If you have used any of these machines – and I have two of them – then you will know they are fine for email, web surfing and running Microsoft Office programs. They are not blazingly fast, and they can’t do much in the way of multitasking, but they can do real work.
The trick, of course, is to avoid the minimum specification of 2GB of memory and 32GB of eMMC storage. Windows 10 will run in 2GB, but it works better in 4GB or more. You can now buy mini PCs with 6GB, such as the Beelink M1 and the N34, or 8GB, such as the GN41 and the Hystou Mini PC.
And while 32GB is technically enough storage for Windows 10, you will soon need to attach an external hard drive to do upgrades. It’s better to start with 64GB, and preferably more.
Of course, you can buy more powerful mini PCs. For example, an Intel NUC (Next Unit of Computing) can handle a Core i7 processor, 32GB of memory, a 2TB M.2 SSD and a 2TB hard drive. The major drawback for that spec is the price: £1,382 from PC Specialist. The Mac Mini fills the same need, though it’s bigger than most mini PCs.
The question is, why would you buy a mini PC instead of a laptop or two-in-one? There are two reasons. Firstly, you can use a mini PC with a very large monitor or a TV set. Secondly, you can plug in a good, cheap USB keyboard – even an ergonomic model, if you have health concerns. This pushes up the price, but a decent monitor and keyboard should easily outlast a cheap laptop, and are much nicer to use.
Television set-top boxes
Generally, I think video streaming is best done with a Roku stick, Now TV box, Amazon Fire TV or similar device. However, mini PCs can also be used as set-top boxes and, as mentioned, can be mounted on the back of a TV set. Just add a Bluetooth mouse and keyboard, or a keyboard with a built-in trackpad, and you are ready to go.
Mini PCs will play high-definition YouTube videos in a browser, and also run Kodi, Plex and MediaPortal media servers and client apps. Windows 10 apps provide access to the likes of Netflix, Hulu, Spotify, BT Sport, Minecraft, email, news and weather. And if you want to run Skype on a TV set, a mini PC will do that, too.
People usually sit too far away from a TV set to run programs such as Excel, which require accurate mouse movements. Media servers including Kodi, Plex and MediaPortal have interfaces that work well at a distance. Windows 10’s touch-oriented apps also work pretty well.
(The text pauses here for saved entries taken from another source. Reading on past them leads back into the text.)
(* ===== verification/ByteMap.v ===== *)
(** * Ordered maps over byte strings

    [BTreeMap<Vec<u8>, V>] of the standard library: an association list in
    increasing order of its keys, which is what iteration yields.  Two such lists
    with the same lookups are equal. *)

From stdpp Require Import base list sets strings.
From Stdlib Require Import ZArith Lia Sorting.Sorted.
From S2P Require Import Prelude Types Values WalTypes OrderedCodec OrderedFacts IndexManifest.
From S2P Require Import IndexManifestFacts.

Module BMap.
Import Codec CodecFacts Manifest ManifestFacts.

Abbreviation key := (list Z) (only parsing).

Section map.
Context {A : Type}.
Implicit Types (m : list (key * A)) (k : key).

Fixpoint get k m : option A :=
  match m with
  | [] => None
  | (j, v) :: r => match bytes_cmp k j with Lt => None | Eq => Some v | Gt => get k r end
  end.

Fixpoint insert k (v : A) m : list (key * A) :=
  match m with
  | [] => [(k, v)]
  | (j, w) :: r =>
      match bytes_cmp k j with
      | Lt => (k, v) :: (j, w) :: r
      | Eq => (k, v) :: r
      | Gt => (j, w) :: insert k v r
      end
  end.

(** [entry(k).or_insert(v)]. *)
Definition or_insert k (v : A) m : list (key * A) :=
  match get k m with Some _ => m | None => insert k v m end.

(** [for (k, v) in l { m.insert(k, v) }]. *)
Definition extend m (l : list (key * A)) : list (key * A) :=
  fold_left (fun m kv => insert kv.1 kv.2 m) l m.

Definition in_bounds (lo hi : key) (kv : key * A) : bool := bytes_le lo kv.1 && bytes_lt kv.1 hi.

(** [range((Included(lo), Excluded(hi)))]: [None] is the panic of a range whose
    start is after its end, on a map that is not empty. *)
Definition range (lo hi : key) m : option (list (key * A)) :=
  match m with
  | [] => Some []
  | _ => if bytes_lt hi lo then None else Some (List.filter (in_bounds lo hi) m)
  end.

Definition sorted m : Prop := StronglySorted (fun a b => bytes_cmp a.1 b.1 = Lt) m.

(** ** Laws *)

Lemma cmp_lt_trans a b c : bytes_cmp a b = Lt -> bytes_cmp b c = Lt -> bytes_cmp a c = Lt.
Proof. intros H1 H2. apply (bytes_lt_le_trans a b c); [done|by rewrite H2]. Qed.

Lemma cmp_gt a b : bytes_cmp a b = Gt <-> bytes_cmp b a = Lt.
Proof. rewrite (bytes_cmp_antisym a b). by destruct (bytes_cmp a b). Qed.

Lemma get_below k m : Forall (fun b => bytes_cmp k b.1 = Lt) m -> get k m = None.
Proof. destruct m as [|[j v] m]; [done|]. intros [H _]%Forall_cons. simpl in *. by rewrite H. Qed.

Lemma sorted_cons k v m :
  sorted ((k, v) :: m) <-> sorted m /\ Forall (fun b => bytes_cmp k b.1 = Lt) m.
Proof.
  split.
  - intros H. by apply StronglySorted_inv in H.
  - intros [H1 H2]. by constructor.
Qed.

(** Lookup is membership in a sorted list. *)
Lemma get_elem k v m : sorted m -> get k m = Some v <-> (k, v) ∈ m.
Proof.
  induction m as [|[j w] m IH]; [set_solver|]. rewrite sorted_cons. intros [Hs Hl].
  rewrite elem_of_cons. simpl. destruct (bytes_cmp k j) eqn:E.
  - apply bytes_cmp_eq in E as ->. split; [intros [= ->]; by left|].
    intros [[= ->]|Hin]; [done|]. rewrite List.Forall_forall in Hl.
    apply list_elem_of_In in Hin. apply Hl in Hin. simpl in Hin. by rewrite bytes_cmp_refl in Hin.
  - split; [done|]. intros [[= -> ->]|Hin]; [by rewrite bytes_cmp_refl in E|].
    rewrite List.Forall_forall in Hl. apply list_elem_of_In in Hin. apply Hl in Hin. simpl in Hin.
    apply cmp_gt in Hin. congruence.
  - rewrite (IH Hs). split; [by right|]. intros [[= -> ->]|Hin]; [|done].
    by rewrite bytes_cmp_refl in E.
Qed.

Lemma get_insert j k v m : sorted m -> get j (insert k v m) = if decide (k = j) then Some v else get j m.
Proof.
  induction m as [|[i w] m IH]; rewrite ?sorted_cons.
  - intros _. simpl. destruct (bytes_cmp j k) eqn:E; case_decide as D; subst; try done.
    + by apply bytes_cmp_eq in E.
    + by rewrite bytes_cmp_refl in E.
    + by rewrite bytes_cmp_refl in E.
  - intros [Hs Hl]. simpl. destruct (bytes_cmp k i) eqn:E; simpl.
    + apply bytes_cmp_eq in E as ->. destruct (bytes_cmp j i) eqn:E; case_decide as D; subst; try done;
        try (by rewrite bytes_cmp_refl in E). by apply bytes_cmp_eq in E.
    + destruct (bytes_cmp j k) eqn:E2; case_decide as D; subst; try done;
        try (by rewrite bytes_cmp_refl in E2); [by apply bytes_cmp_eq in E2|].
      by rewrite (cmp_lt_trans j k i).
    + destruct (bytes_cmp j i) eqn:E2; [| |by apply IH]; case_decide as D; subst; try done; congruence.
Qed.

Lemma insert_forall (P : key * A -> Prop) k v m : P (k, v) -> Forall P m -> Forall P (insert k v m).
Proof.
  intros Hk. induction 1 as [|[j w] m Hj Hm IH]; simpl; [by constructor|].
  destruct (bytes_cmp k j); by repeat constructor.
Qed.

Lemma sorted_insert k v m : sorted m -> sorted (insert k v m).
Proof.
  induction m as [|[j w] m IH]; [by repeat constructor|]. rewrite sorted_cons. intros [Hs Hl]. simpl.
  destruct (bytes_cmp k j) eqn:E; apply sorted_cons.
  - apply bytes_cmp_eq in E as ->. done.
  - split; [by apply sorted_cons|]. constructor; [done|]. eapply Forall_impl; [exact Hl|].
    intros b Hb. simpl in *. by apply (cmp_lt_trans k j).
  - split; [by apply IH|]. apply insert_forall; [|done]. by apply cmp_gt.
Qed.

Lemma sorted_or_insert k v m : sorted m -> sorted (or_insert k v m).
Proof. unfold or_insert. destruct (get k m); [done|apply sorted_insert]. Qed.

Lemma get_or_insert j k v m :
  sorted m -> get j (or_insert k v m) = match get j m with
    | Some w => Some w | None => if decide (k = j) then Some v else None end.
Proof.
  intros Hs. unfold or_insert. destruct (get k m) eqn:E.
  - destruct (get j m) eqn:Ej; [done|]. case_decide; [|done]. congruence.
  - rewrite get_insert by done. case_decide; [|by destruct (get j m)]. subst. by rewrite E.
Qed.

Lemma sorted_extend m l : sorted m -> sorted (extend m l).
Proof. unfold extend. revert m; induction l as [|[k v] l IH]; intros m Hs; [done|]. by apply IH, sorted_insert. Qed.

(** Extending a map by a map: the second wins. *)
Lemma get_extend j m l :
  sorted m -> sorted l -> get j (extend m l) = match get j l with Some v => Some v | None => get j m end.
Proof.
  unfold extend. revert m; induction l as [|[k v] l IH]; intros m Hm; [done|]. rewrite sorted_cons.
  intros [Hs Hl]. change (fold_left _ ((k, v) :: l) m) with (extend (insert k v m) l).
  unfold extend. rewrite IH, get_insert by (done || by apply sorted_insert). simpl.
  destruct (bytes_cmp j k) eqn:E.
  - apply bytes_cmp_eq in E as ->. rewrite get_below by done. by rewrite decide_True.
  - rewrite decide_False; [|intros ->; by rewrite bytes_cmp_refl in E].
    rewrite get_below; [done|]. eapply Forall_impl; [exact Hl|]. intros b Hb. by apply (cmp_lt_trans j k).
  - rewrite decide_False; [done|intros ->; by rewrite bytes_cmp_refl in E].
Qed.

Lemma get_ext m1 m2 : sorted m1 -> sorted m2 -> (forall k, get k m1 = get k m2) -> m1 = m2.
Proof.
  revert m2; induction m1 as [|[k v] m1 IH]; intros [|[j w] m2] H1 H2 He.
  - done.
  - specialize (He j). simpl in He. by rewrite bytes_cmp_refl in He.
  - specialize (He k). simpl in He. by rewrite bytes_cmp_refl in He.
  - rewrite sorted_cons in H1, H2. destruct H1 as [S1 L1], H2 as [S2 L2].
    assert (k = j) as ->.
    { destruct (bytes_cmp k j) eqn:E; [by apply bytes_cmp_eq| |].
      - specialize (He k). simpl in He. by rewrite bytes_cmp_refl, E in He.
      - apply cmp_gt in E. specialize (He j). simpl in He. by rewrite bytes_cmp_refl, E in He. }
    assert (v = w) as ->.
    { specialize (He j). simpl in He. rewrite bytes_cmp_refl in He. congruence. }
    f_equal. apply IH; [done|done|]. intros x. specialize (He x). simpl in He.
    destruct (bytes_cmp x j) eqn:E; [| |done].
    + apply bytes_cmp_eq in E as ->. by rewrite !get_below.
    + rewrite !get_below; [done| |]; (eapply Forall_impl; [eassumption|]); intros b Hb;
        by apply (cmp_lt_trans x j).
Qed.

Lemma sorted_filter (f : key * A -> bool) m : sorted m -> sorted (List.filter f m).
Proof.
  induction m as [|[k v] m IH]; [done|]. rewrite sorted_cons. intros [Hs Hl]. simpl.
  destruct (f (k, v)); [|by apply IH]. apply sorted_cons. split; [by apply IH|].
  apply List.Forall_forall. intros b Hb. apply filter_In in Hb as [Hb _].
  rewrite List.Forall_forall in Hl. by apply Hl.
Qed.

Lemma get_filter (f : key * A -> bool) k m :
  sorted m -> get k (List.filter f m) =
    match get k m with Some v => if f (k, v) then Some v else None | None => None end.
Proof.
  intros Hs. pose proof (sorted_filter f m Hs) as Hf.
  destruct (get k m) as [v|] eqn:E.
  - apply get_elem in E; [|done]. destruct (f (k, v)) eqn:Ef.
    + apply get_elem; [done|]. apply list_elem_of_In, filter_In. split; [by apply list_elem_of_In|done].
    + destruct (get k (List.filter f m)) as [w|] eqn:Ew; [|done]. apply get_elem in Ew; [|done].
      apply list_elem_of_In, filter_In in Ew as [Hin Hw]. apply list_elem_of_In, get_elem in Hin; [|done].
      apply get_elem in E; [|done]. congruence.
  - destruct (get k (List.filter f m)) as [w|] eqn:Ew; [|done]. apply get_elem in Ew; [|done].
    apply list_elem_of_In, filter_In in Ew as [Hin _]. apply list_elem_of_In, get_elem in Hin; [|done].
    congruence.
Qed.

Lemma sorted_app_iff l1 l2 :
  sorted (l1 ++ l2) <-> sorted l1 /\ sorted l2 /\
    forall a b, a ∈ l1 -> b ∈ l2 -> bytes_cmp a.1 b.1 = Lt.
Proof.
  induction l1 as [|[k v] l1 IH]; simpl.
  - split; [|by intros (_ & ? & _)]. intros H. split_and!; [constructor|done|set_solver].
  - rewrite !sorted_cons, IH, Forall_app, !List.Forall_forall. setoid_rewrite <- list_elem_of_In.
    setoid_rewrite elem_of_cons. naive_solver.
Qed.

Lemma sorted_nil : sorted [].
Proof. constructor. Qed.

Lemma sorted_singleton kv : sorted [kv].
Proof. by repeat constructor. Qed.

End map.
End BMap.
Streaming sticks are great, but they don’t offer all the services you might need. Mini PCs can do almost anything, at reasonable prices.
Mount a mini PC on the back of a TV set and it will work well as a client, displaying media from the internet or from your PC or NAS (network attached storage) device.
Most mini PCs don’t come with enough storage to work as servers, but you can always add some. The simplest approach is to add an SD card or USB thumb drive: affordable sizes range from 8GB to 256GB. This might not hold your whole media library, but you can delete movies after you’ve watched them and then copy the next movie across over your home network.
You could, of course, add much more cheap storage by buying an external hard drive, with 4TB now being a cost-effective size. This adds an extra box plus wiring, which you may not want.
The other idea – which I have not tried – is to use a mini PC to stream to a Roku or similar device. The catch is whether you need to transcode video in order to display it. Historically, this has required a more powerful processor, such as a Core i3 or better. Intel responded to the problem by adding Quick Sync Video (QSV) to its microprocessors to speed up video conversions, and Intel’s data sheet for the x5-Z8350 (pdf) confirms its presence.
It should therefore be possible to build a cheap media server or NAS around a mini PC and external hard drive, though it won’t be as pretty as buying one from Synology or QNAP.
Note: if you plan to run Linux instead of Windows, check your mini PC of choice supports it.
There must be plenty of PC applications where it would be hard to justify spending £1,000 to £2,000. If a Beelink BT3Pro – with 4GB of RAM, 64GB of storage – can do the job for £129.99, some people will buy it.